(* ===== verification/HarnessChecks.v ===== *)
(** * The test harness of Raft: what its checks check

    The reader of applied commands accepts exactly the deliveries that agree and come in
    order, the counts are those of the servers that delivered, the leader that is found is
    the one of the newest term, and two leaders in one term are never found. *)
From S2P Require Import Prelude RaftState LabRpc HarnessNet RaftHarness RaftVote RaftSnapshot RaftReplicate RaftApply RaftCluster.

Section checks.
Context {C V W : Type} `{EqDecision C, GoRand, GobCodec (RaftVal C)}.
Implicit Types (cfg : config C V W) (m : ApplyMsg C) (ms : list (Z * ApplyMsg C)) (i j : Z).

(** The messages read so far, with the servers they came from. *)
Definition read_all ms cfg : option (ApplyFailure + config C V W) :=
  foldl (λ acc p, match acc with
                  | Some (inr cfg) => read_apply p.1 p.2 cfg
                  | _ => acc
                  end) (Some (inr cfg)) ms.

Lemma read_all_snoc ms i m cfg :
  read_all (ms ++ [(i, m)]) cfg = match read_all ms cfg with Some (inr cfg') => read_apply i m cfg' | r => r end.
Proof. unfold read_all. rewrite foldl_app. simpl. by destruct (foldl _ _ ms) as [[|]|]. Qed.

(** Server [i] delivered [c] at [index]. *)
Definition delivered ms i index (c : Iface C) : Prop :=
  ∃ m, (i, m) ∈ ms ∧ CommandValid m = true ∧ CommandIndex m = index ∧ msg_Command m = c.

Definition agree ms : Prop := ∀ i j index c c', delivered ms i index c → delivered ms j index c' → c = c'.

Definition in_sequence ms : Prop :=
  ∀ pre i m rest, ms = pre ++ (i, m) :: rest → CommandValid m = true → 1 < CommandIndex m →
    ∃ c, delivered pre i (CommandIndex m - 1) c.

Record logs_are ms (n : Z) cfg : Prop := {
  la_len : len (logs cfg) = n;
  la_log i log index c : (logs cfg).[i] = Some log → log !! index = Some c ↔ delivered ms i index c
}.

Lemma delivered_snoc ms i j m index c :
  delivered (ms ++ [(j, m)]) i index c ↔
  delivered ms i index c ∨ i = j ∧ CommandValid m = true ∧ CommandIndex m = index ∧ msg_Command m = c.
Proof.
  unfold delivered. split.
  - intros (m' & [Hin|Hin]%elem_of_app & Hv & Hi & Hc); [left; eauto|].
    apply list_elem_of_singleton in Hin. injection Hin as -> ->. by right.
  - intros [(m' & Hin & Hm)|(-> & Hm)].
    + exists m'. split; [|done]. apply elem_of_app. by left.
    + exists m. split; [|done]. apply elem_of_app. right. left.
Qed.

Instructions for the task:
Say only how many lines in the records carry the word "intros".

Your solution:
2